Which would you choose?
| Shelved by: texan85 on 2012-03-24This Image has been contracted, view full size here.
66 Comments:
As long as you're puff-puff-passing, s'all good.
Either blue or rainbow
Blue: Who gives a shit whether or not believe me, as long as I can personally gain from the ability.
Rainbow: I don't smoke, so I'd just sell it. Free money.
I can see your point about blue and its benefit, but consider all those stories and movies that have the crazy person that can see the future. That person is crazy because they can see the future. Shit like that will fuck with your head.
right? I think that ones more of a curse. i.e. the case of Cassandra from Greek mythology
Seriously. Blue and sports betting or lottery tickets...
They'll believe you when you're running the most successful hedge fund in the history of man.
They. Won't. It's the. Rule. Why the. F*ck. Are these. Dots. Appearing. Between. My . Words. Dammit.
Well if they don't believe you that just means your odds go up in sports betting.
It's better to have people not believe you if you know the outcome in betting...
Hmm... valid point. Still, bad things happen right? What would you do if you predicted, say, your son's marriage with a crazy woman that has a cheating fetish? Or to take it further down, with a murderer? Or simply the death of someone in your family? Would you sit and play with your thumbs? Wouldn't you try to intervene? And when you did, you would be trashing over your son's freedom, so he will be mad at you. How will you justify your attempts to stop him from being with her?

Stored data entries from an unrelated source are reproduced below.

(** X9. Once POST /candidates has stored an email, the email is taken for
    good.  In any world, hence at any point of any run, when a
    POST /candidates has been accepted and answered with a record, every
    later POST /candidates that carries the email of that record, whatever
    its name, phone and city and whatever requests were served one after
    the other in between, is refused with 400 "Candidate with this email
    already exists" and changes nothing. *)
Theorem stored_email_is_taken_for_good
    (w w' : World) (first : CandidateBody.t) (c : CandidateRead.t)
    (rs : list Request) (full_name : string) (phone city : Field) :
  let again := {| CandidateBody.full_name := Str full_name;
                  CandidateBody.email := Str (CandidateRead.email c);
                  CandidateBody.phone := phone;
                  CandidateBody.city := city |} in
  handle (POST_candidates first) w = (w', Returned (JSON_candidate c)) ->
  handle (POST_candidates again) (serve rs w').1 =
    ((serve rs w').1,
     Raised (HTTPException 400 "Candidate with this email already exists")).
Proof.
  intros again Hfirst.
  apply handle_POST_candidates_accepted in Hfirst
    as (cc & t & r & Hval & Ht & -> & Hread & Hc & _).
  set (w' := {| database := _; sessions := _ |}).
  destruct (stored_email_stays rs w' _ (CandidateRead.email c) eq_refl)
    as (t' & Ht' & Hin).
  { unfold emails. cbn [rows]. rewrite fmap_app. apply elem_of_app. right.
    apply list_elem_of_singleton. by rewrite <- Hread. }
  by apply (handle_POST_candidates_stored _ t' again _ eq_refl Ht').
Qed.

Lemma stored_email_is_taken_for_good_witness :
  exists w',
    (handle (POST_candidates (sample_body "ada@example.org")) booted).1 = w' /\
    handle (POST_candidates
              {| CandidateBody.full_name := Str "Someone Else";
                 CandidateBody.email := Str "ada@example.org";
                 CandidateBody.phone := Str "555";
                 CandidateBody.city := Missing |})
      (serve [GET_health; GET_candidates None None] w').1 =
      ((serve [GET_health; GET_candidates None None] w').1,
       Raised (HTTPException 400 "Candidate with this email already exists")).
Proof.
  eexists. split; [reflexivity|].
  apply (stored_email_is_taken_for_good booted
           (handle (POST_candidates (sample_body "ada@example.org")) booted).1
           (sample_body "ada@example.org")
           {| CandidateRead.id := 1; CandidateRead.full_name := "Ada Lovelace";
              CandidateRead.email := "ada@example.org";
              CandidateRead.phone := None; CandidateRead.city := None |}
           [GET_health; GET_candidates None None] "Someone Else" (Str "555")
           Missing).
  by vm_compute.
Defined.

(** ** The unique index *)

Lemma select_not_integrity {R : Type} (q : Query.t R) (d : Database) (c : string) :
  Query.select q d <> Raised (IntegrityError c).
Proof. unfold Query.select. by repeat case_match. Qed.

Lemma each_vacancy_not_integrity (l : list Instance) (c : string) :
  each VacancyRead.from_orm l <> Raised (IntegrityError c).
Proof.
  induction l as [|i l IH]; cbn; [done|].
  destruct (VacancyRead.from_orm i) as [v|e] eqn:Hv.
  - by destruct (each VacancyRead.from_orm l).
  - unfold VacancyRead.from_orm in Hv. repeat case_match; by simplify_eq.
Qed.

Lemma each_candidate_not_integrity (l : list Instance) (c : string) :
  each CandidateRead.from_orm l <> Raised (IntegrityError c).
Proof.
  induction l as [|i l IH]; cbn; [done|].
  destruct (CandidateRead.from_orm i) as [v|e] eqn:Hv.
  - by destruct (each CandidateRead.from_orm l).
  - unfold CandidateRead.from_orm in Hv. repeat case_match; by simplify_eq.
Qed.

Lemma SELECT_pk_not_integrity (i : Instance) (d : Database) (c : string) :
  SELECT_pk i d <> Raised (IntegrityError c).
Proof. unfold SELECT_pk. by repeat case_match. Qed.

Lemma primary_key_not_integrity {R : Type} (given : option Z) (t : Table R)
    (c : string) :
  primary_key given t <> Raised (IntegrityError c).
Proof. unfold primary_key, nextval. by repeat case_match. Qed.

Lemma insert_vacancy_not_unique (v : Vacancy.t) (t : Table VacancyRow.t) :
  (insert_vacancy v t).2 <> Raised (IntegrityError "ix_candidates_email").
Proof.
  unfold insert_vacancy.
  destruct (vacancy_values v) as [row|e] eqn:Hrow.
  2:{ by apply vacancy_values_Raised in Hrow as [-> _]. }
  pose proof (primary_key_not_integrity (Vacancy.id v) t "ix_candidates_email").
  destruct (primary_key _ t) as [[i t1]|e]; [|cbn; congruence].
  by destruct (bool_decide _).
Qed.

Lemma insert_candidate_not_unique (c : Candidate.t) (t : Table CandidateRow.t) :
  Candidate.email c ∉ emails t ->
  (insert_candidate c t).2 <> Raised (IntegrityError "ix_candidates_email").
Proof.
  intros Hnew. unfold insert_candidate.
  destruct (candidate_values c) as [row|e] eqn:Hrow.
  2:{ by apply candidate_values_Raised in Hrow as [-> _]. }
  pose proof (primary_key_not_integrity (Candidate.id c) t "ix_candidates_email").
  destruct (primary_key _ t) as [[i t1]|e] eqn:Hpk; [|cbn; congruence].
  apply primary_key_Returned in Hpk as (Hrows & _).
  destruct (bool_decide (i ∈ _)); [done|].
  rewrite bool_decide_eq_false_2; [by destruct (index_entry_fits _)|].
  unfold emails. by rewrite Hrows.
Qed.

Lemma handle_not_unique (r : Request) (w : World) :
  (handle r w).2 <> Raised (IntegrityError "ix_candidates_email").
Proof.
  rewrite handle_steps.
  destruct r as [|skip limit|body|skip limit|body];
    unfold bind, lift, ret, health.
  - done.
  - rewrite get_db_list_vacancies.
    pose proof (select_not_integrity
      (Query.limit (default 100%Z limit)
         (Query.offset (default 0%Z skip) (Session.query_Vacancy 0)))
      (database w) "ix_candidates_email") as Hs.
    destruct (Query.select _ _) as [l|e]; [|cbn; congruence].
    pose proof (each_vacancy_not_integrity l "ix_candidates_email") as He.
    destruct (each _ l); cbn; congruence.
  - destruct (VacancyCreate.validate body) as [vc|e] eqn:Hval.
    2:{ by apply validate_vacancy_Raised in Hval as ->. }
    rewrite get_db_create_vacancy.
    destruct (INSERT_AVacancy (VacancyCreate.construct vc) (database w))
      as [[e He] | (t & Ht & ->)].
    { rewrite He. cbn. unfold INSERT in He.
      destruct (vacancy_values _) as [row|e'] eqn:Hrow.
      - destruct (vacancies (database w)); [|by simplify_eq].
        pose proof (insert_vacancy_not_unique (VacancyCreate.construct vc) t) as Hi.
        destruct (insert_vacancy _ t) as [t1 [r|e']]; simplify_eq.
        cbn in Hi. congruence.
      - apply vacancy_values_Raised in Hrow as [-> _]. by simplify_eq. }
    pose proof (insert_vacancy_not_unique (VacancyCreate.construct vc) t) as Hi.
    destruct (insert_vacancy _ t) as [t1 [r|e]]; cbn [fst snd] in *.
    + pose proof (SELECT_pk_not_integrity
        (AVacancy {| Vacancy.id := Some (VacancyRow.id r);
                     Vacancy.title := Vacancy.title (VacancyCreate.construct vc);
                     Vacancy.description :=
                       Vacancy.description (VacancyCreate.construct vc);
                     Vacancy.status := Vacancy.status (VacancyCreate.construct vc) |})
        {| vacancies := Some t1; candidates := candidates (database w) |}
        "ix_candidates_email") as Hs.
      destruct (SELECT_pk _ _) as [i|e]; [|cbn; congruence].
      destruct (VacancyRead.from_orm i) as [v|e] eqn:Hv; [done|].
      unfold VacancyRead.from_orm in Hv. repeat case_match; by simplify_eq.
    + cbn. congruence.
  - rewrite get_db_list_candidates.
    pose proof (select_not_integrity
      (Query.limit (default 100%Z limit)
         (Query.offset (default 0%Z skip) (Session.query_Candidate 0)))
      (database w) "ix_candidates_email") as Hs.
    destruct (Query.select _ _) as [l|e]; [|cbn; congruence].
    pose proof (each_candidate_not_integrity l "ix_candidates_email") as He.
    destruct (each _ l); cbn; congruence.
  - destruct (CandidateCreate.validate body) as [cc|e] eqn:Hval.
    2:{ by apply validate_candidate_Raised in Hval as [-> | ->]. }
    rewrite get_db_create_candidate.
    destruct (has_NUL (CandidateCreate.email cc)) eqn:Hce.
    { by rewrite (select_by_email_NUL (database w) _ Hce). }
    destruct (candidates (database w)) as [t|] eqn:Ht.
    2:{ unfold Query.select, Query.parameters. cbn. by rewrite Hce, Ht. }
    destruct (select_by_email (database w) t (CandidateCreate.email cc) Hce Ht)
      as (l & -> & Hl).
    destruct l as [|x l]; [|done].
    assert (Hnew : CandidateCreate.email cc ∉ emails t) by by apply Hl.
    destruct (INSERT_ACandidate (CandidateCreate.construct cc) (database w))
      as [[e He] | (t' & Ht' & ->)].
    { rewrite He. cbn. unfold INSERT in He. rewrite Ht in He.
      destruct (candidate_values _) as [row|e'] eqn:Hrow.
      - pose proof (insert_candidate_not_unique
                      (CandidateCreate.construct cc) t Hnew) as Hi.
        destruct (insert_candidate _ t) as [t1 [r|e']]; simplify_eq.
        cbn in Hi. congruence.
      - apply candidate_values_Raised in Hrow as [-> _]. by simplify_eq. }
    assert (t' = t) as -> by congruence.
    pose proof (insert_candidate_not_unique
                  (CandidateCreate.construct cc) t Hnew) as Hi.
    destruct (insert_candidate _ t) as [t1 [r|e]]; cbn [fst snd] in *.
    + pose proof (SELECT_pk_not_integrity
        (ACandidate
           {| Candidate.id := Some (CandidateRow.id r);
              Candidate.full_name := Candidate.full_name (CandidateCreate.construct cc);
              Candidate.email := Candidate.email (CandidateCreate.construct cc);
              Candidate.phone := Candidate.phone (CandidateCreate.construct cc);
              Candidate.city := Candidate.city (CandidateCreate.construct cc) |})
        {| vacancies := vacancies (database w); candidates := Some t1 |}
        "ix_candidates_email") as Hs.
      destruct (SELECT_pk _ _) as [i|e]; [|cbn; congruence].
      destruct (CandidateRead.from_orm i) as [v|e] eqn:Hv; [done|].
      unfold CandidateRead.from_orm in Hv. repeat case_match; by simplify_eq.
    + cbn. congruence.
Qed.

What I mean is, predicting validly stuff, can be extremely tiring for you, and the people around you. Your newfound "power" will change the way you think, and make everyone around you think you are weird, thus destroying your life in the community, possibly make romance go bad. All for a chance to predict the future of bets, because you see PARTS of the future. Instead, why not take the gold one, which won't strain anything else than romance, while allowing more chances of succeeding in money, because you don't have to wait for unpredictable events to have an edge over others; you have luck on your side, which allows for gains even if you DO make a mistake, or simply do not try at all. It is simply a better choice if you have money in mind, because it pays off more consistently, and doesn't strain your mind.
But honestly, if I had to choose, I would go with rainbows all the way. Well, I DO live in Greece, "Where the law is above all else, and all power comes from following it."... NOT! Here, especially because I don't live in a big city, but close to one, I have everything I need. Police doesn't even come close to my house unless something big happens, no nearby shops with security cameras looking at the street or such, and I live in a house. Not an apartment. This gives me the freedom to use it without being suspected by anyone, or sell it easily, because I have the ease to transport it freely, and I do live close enough to the city, to have clients. Well, unless the satchel is delivered to my mail, which means that the mailman might leak... Then, I go with the red one, provided that the aging process slows down along with it. I don't want to be a crumbling old man forced to be alive... If it doesn't, sh*t I go with purple, changing my muscles into responsive carbon fiber, to allow any amount of force to be used, without the possibility of strains, and to give myself a permanent full body bullet vest.
That's why I leaned toward the rainbow as well.
the one about the future!
I would choose the grey one. Because being super intelligent can basically give you all the other things.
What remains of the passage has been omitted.